## PROBLEM TO WORK ON
Find and return every line of the data that contains the word "each".

[Stored data entries]
(* ===== verification/Md5.v ===== *)
(** * MD5: [hashlib.md5(data).hexdigest()]

    [calculer_hash] fingerprints a row with MD5 (RFC 1321).  What the
    deduplication needs of the hash is stated as the class [HexDigest]: a
    function from bytes to a hex string of fixed length.  The theorems of
    [Dedup] are proved against that interface; this file gives the MD5
    instance, with 32-bit words kept as [Z] values below 2^32 and the
    wrap-around of the additions written out. *)

From S2P Require Import Prelude.
From Stdlib Require Import ZArith.

(** The interface [calculer_hash] relies on: a digest is a string of
    32 lower-case hexadecimal digits. *)
Class HexDigest := {
  hexdigest : list N → list N;
  hexdigest_length bs : length (hexdigest bs) = 32%nat
}.

Module Md5.
Local Open Scope Z_scope.

Definition mask32 : Z := 4294967295.
Definition add32 (x y : Z) : Z := Z.land (x + y) mask32.
Definition not32 (x : Z) : Z := Z.lxor x mask32.
Definition rotl32 (x s : Z) : Z :=
  Z.land (Z.lor (Z.shiftl x s) (Z.shiftr x (32 - s))) mask32.

(** [K[i] = floor(2^32 * |sin(i + 1)|)]. *)
Definition K : list Z := [
   3614090360; 3905402710; 606105819; 3250441966;
   4118548399; 1200080426; 2821735955; 4249261313;
   1770035416; 2336552879; 4294925233; 2304563134;
   1804603682; 4254626195; 2792965006; 1236535329;
   4129170786; 3225465664; 643717713; 3921069994;
   3593408605; 38016083; 3634488961; 3889429448;
   568446438; 3275163606; 4107603335; 1163531501;
   2850285829; 4243563512; 1735328473; 2368359562;
   4294588738; 2272392833; 1839030562; 4259657740;
   2763975236; 1272893353; 4139469664; 3200236656;
   681279174; 3936430074; 3572445317; 76029189;
   3654602809; 3873151461; 530742520; 3299628645;
   4096336452; 1126891415; 2878612391; 4237533241;
   1700485571; 2399980690; 4293915773; 2240044497;
   1873313359; 4264355552; 2734768916; 1309151649;
   4149444226; 3174756917; 718787259; 3951481745].

Definition S : list Z :=
  [7; 12; 17; 22; 7; 12; 17; 22; 7; 12; 17; 22; 7; 12; 17; 22;
   5; 9; 14; 20; 5; 9; 14; 20; 5; 9; 14; 20; 5; 9; 14; 20;
   4; 11; 16; 23; 4; 11; 16; 23; 4; 11; 16; 23; 4; 11; 16; 23;
   6; 10; 15; 21; 6; 10; 15; 21; 6; 10; 15; 21; 6; 10; 15; 21].

Definition state : Type := (Z * Z * Z * Z)%type.

Definition init : state := (1732584193, 4023233417, 2562383102, 271733878).

(** One of the 64 steps of the compression function on the block [M]
    (sixteen little-endian words). *)
Definition step (M : list Z) (st : state) (i : nat) : state :=
  let '(a, b, c, d) := st in
  let '(f, g) :=
    if (i <? 16)%nat then (Z.lor (Z.land b c) (Z.land (not32 b) d), i)
    else if (i <? 32)%nat then (Z.lor (Z.land d b) (Z.land (not32 d) c), (5 * i + 1) mod 16)%nat
    else if (i <? 48)%nat then (Z.lxor b (Z.lxor c d), (3 * i + 5) mod 16)%nat
    else (Z.lxor c (Z.lor b (not32 d)), (7 * i) mod 16)%nat in
  let f' := add32 (add32 (add32 f a) (nth i K 0)) (nth g M 0) in
  (d, add32 b (rotl32 f' (nth i S 0)), b, c).

Definition word_le (b0 b1 b2 b3 : Z) : Z :=
  Z.lor b0 (Z.lor (Z.shiftl b1 8) (Z.lor (Z.shiftl b2 16) (Z.shiftl b3 24))).

Fixpoint words (bs : list Z) : list Z :=
  match bs with
  | b0 :: b1 :: b2 :: b3 :: rest => word_le b0 b1 b2 b3 :: words rest
  | _ => []
  end.

Definition compress (st : state) (block : list Z) : state :=
  let M := words block in
  let '(a, b, c, d) := st in
  let '(a', b', c', d') := fold_left (step M) (seq 0 64) st in
  (add32 a a', add32 b b', add32 c c', add32 d d').

(** [n] little-endian bytes of [x]. *)
Definition le_bytes (n : nat) (x : Z) : list Z :=
  map (λ i, Z.land (Z.shiftr x (8 * Z.of_nat i)) 255) (seq 0 n).

(** Padding: a 0x80 byte, zeros up to 56 mod 64, the bit length on 64
    bits. *)
Definition pad (msg : list Z) : list Z :=
  let len := Z.of_nat (length msg) in
  msg ++ [128] ++ repeat 0 (Z.to_nat ((55 - len) mod 64)) ++ le_bytes 8 (8 * len).

Fixpoint blocks (n : nat) (st : state) (msg : list Z) : state :=
  match n with
  | O => st
  | Datatypes.S n' => blocks n' (compress st (take 64 msg)) (drop 64 msg)
  end.

Definition digest (msg : list Z) : list Z :=
  let p := pad msg in
  let '(a, b, c, d) := blocks (length p / 64) init p in
  le_bytes 4 a ++ le_bytes 4 b ++ le_bytes 4 c ++ le_bytes 4 d.

Definition hex_digit (d : Z) : N := Z.to_N (if d <? 10 then 48 + d else 87 + d).

Definition hex_byte (b : Z) : list N := [hex_digit (Z.shiftr b 4); hex_digit (Z.land b 15)].

(** [hashlib.md5(bs).hexdigest()]. *)
Definition md5_hexdigest (bs : list N) : list N :=
  digest (map Z.of_N bs) ≫= hex_byte.

Lemma length_le_bytes n x : length (le_bytes n x) = n.
Proof. unfold le_bytes. by rewrite length_map, length_seq. Qed.

Lemma length_md5_hexdigest bs : length (md5_hexdigest bs) = 32%nat.
Proof.
  unfold md5_hexdigest, digest.
  destruct (blocks _ _ _) as [[[a b] c] d].
  rewrite (length_bind_const 2); [by rewrite !length_app, !length_le_bytes|done].
Qed.

End Md5.

#[export] Instance md5 : HexDigest := {|
  hexdigest := Md5.md5_hexdigest;
  hexdigest_length := Md5.length_md5_hexdigest
|}.

(** RFC 1321 test vectors. *)
Example md5_empty : hexdigest [] = py:"d41d8cd98f00b204e9800998ecf8427e".
Proof. vm_compute. reflexivity. Qed.

Example md5_abc : hexdigest (py:"abc") = py:"900150983cd24fb0d6963f7d28e17f72".
Proof. vm_compute. reflexivity. Qed.
Lemma composants_collision_witness :
  [py:"GK" ++ 124 :: py:"1"; []; py:"A,B"; py:"C"; py:"10-8"; py:"Team1"] ≠
    [py:"GK"; py:"1" ++ 124 :: []; py:"A,B"; py:"C"; py:"10-8"; py:"Team1"] ∧
  composants (dict_row header_example [py:"GK" ++ 124 :: py:"1"; []; py:"A,B"; py:"C"; py:"10-8"; py:"Team1"]) =
    composants (dict_row header_example [py:"GK"; py:"1" ++ 124 :: []; py:"A,B"; py:"C"; py:"10-8"; py:"Team1"]) ∧
  lire_csv [header_example; [py:"GK" ++ 124 :: py:"1"; []; py:"A,B"; py:"C"; py:"10-8"; py:"Team1"];
            [py:"GK"; py:"1" ++ 124 :: []; py:"A,B"; py:"C"; py:"10-8"; py:"Team1"]] =
    Ok ([dict_row header_example [py:"GK" ++ 124 :: py:"1"; []; py:"A,B"; py:"C"; py:"10-8"; py:"Team1"]], 1%nat).
Proof. apply composants_collision. apply (bool_decide_unpack _). vm_compute. exact I. Defined.
(* ===== verification/IndexMain.v ===== *)
(** * [main()] of src/generer-index.py (lines 40-106)

    The script directory is a list of entries ([fsnode] of [PhotoWalk]);
    [Effectifs] is one of them.  [main_index] looks it up, lists it
    ([sorted(effectifs_dir.iterdir())]), and for each team folder in that
    order lists its photos, writes [index.json] into it with [json.dump]
    and records the list in [all_indexes]; it then writes
    [photos-index.js] into the script directory.  Files are written with
    [encoding='utf-8']: a file holds bytes, and a chunk whose text holds a
    lone surrogate (a name that was not valid UTF-8 on disk) raises
    [UnicodeEncodeError] when it is written, after the earlier chunks.
    Both files are opened in text mode, so each line feed is written as
    [os.linesep] of the [platform] (a carriage return and a line feed on
    Windows), and opening an [index.json] that is a directory raises
    [erreur_dossier] ([IsADirectoryError] on POSIX, [PermissionError] on
    Windows).
    The loop state keeps the counters the script prints and the lines
    the loop printed; a run returns them after the banner and before the
    summary ([Console]). *)

From S2P Require Import Prelude Utf8 CsvRow Json JsonParse PhotoWalk Console.

(** ** Directory entries *)

(** The entry of a directory that a name resolves to. *)
Definition find_entry (nm : list N) (ch : list fsnode) : option fsnode :=
  find (λ n, bool_decide (node_name n = nm)) ch.

(** The children of the sub-directory [nm], as [os.scandir] reads them. *)
Definition dir_children (nm : list N) (ch : list fsnode) : list fsnode :=
  match find_entry nm ch with Some (Dir _ c) => c | _ => [] end.

(** Replace the entry named [nm] by [n'], or create it at the end of the
    listing. *)
Fixpoint set_entry (nm : list N) (n' : fsnode) (ch : list fsnode) : list fsnode :=
  match ch with
  | [] => [n']
  | n :: ch' => if decide (node_name n = nm) then n' :: ch' else n :: set_entry nm n' ch'
  end.

(** ** Writing a text file *)

(** The bytes of successive [f.write(chunk)] calls on a file opened with
    [encoding='utf-8']: each chunk is encoded when it is written; the
    first one that cannot be encoded raises, and the bytes written before
    it stay in the file when the [with] block closes it. *)
Fixpoint encode_chunks (chunks : list (list N)) : list N * option pyexc :=
  match chunks with
  | [] => ([], None)
  | c :: cs =>
      match utf8_encode c with
      | Ok b => let '(rest, e) := encode_chunks cs in (b ++ rest, e)
      | Raise e => ([], Some e)
      end
  end.

(** [with open(path, 'w', encoding='utf-8') as f:] followed by the
    writes: opening a directory raises ([erreur_dossier]); otherwise the
    file is created or truncated, then each chunk is written in text mode,
    its line feeds translated to [os.linesep] ([traduire_nl]) and then
    encoded. *)
Definition ecrire (p : platform) (nm : list N) (chunks : list (list N)) (ch : list fsnode)
  : list fsnode * option pyexc :=
  match find_entry nm ch with
  | Some (Dir _ _) => (ch, Some (erreur_dossier p))
  | _ =>
      let '(bs, e) := encode_chunks (map (traduire_nl (os_linesep p)) chunks) in
      (set_entry nm (File nm bs) ch, e)
  end.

## OUTPUT BELOW
    ([sorted(effectifs_dir.iterdir())]), and for each team folder in that
    Both files are opened in text mode, so each line feed is written as
    [encoding='utf-8']: each chunk is encoded when it is written; the
    file is created or truncated, then each chunk is written in text mode,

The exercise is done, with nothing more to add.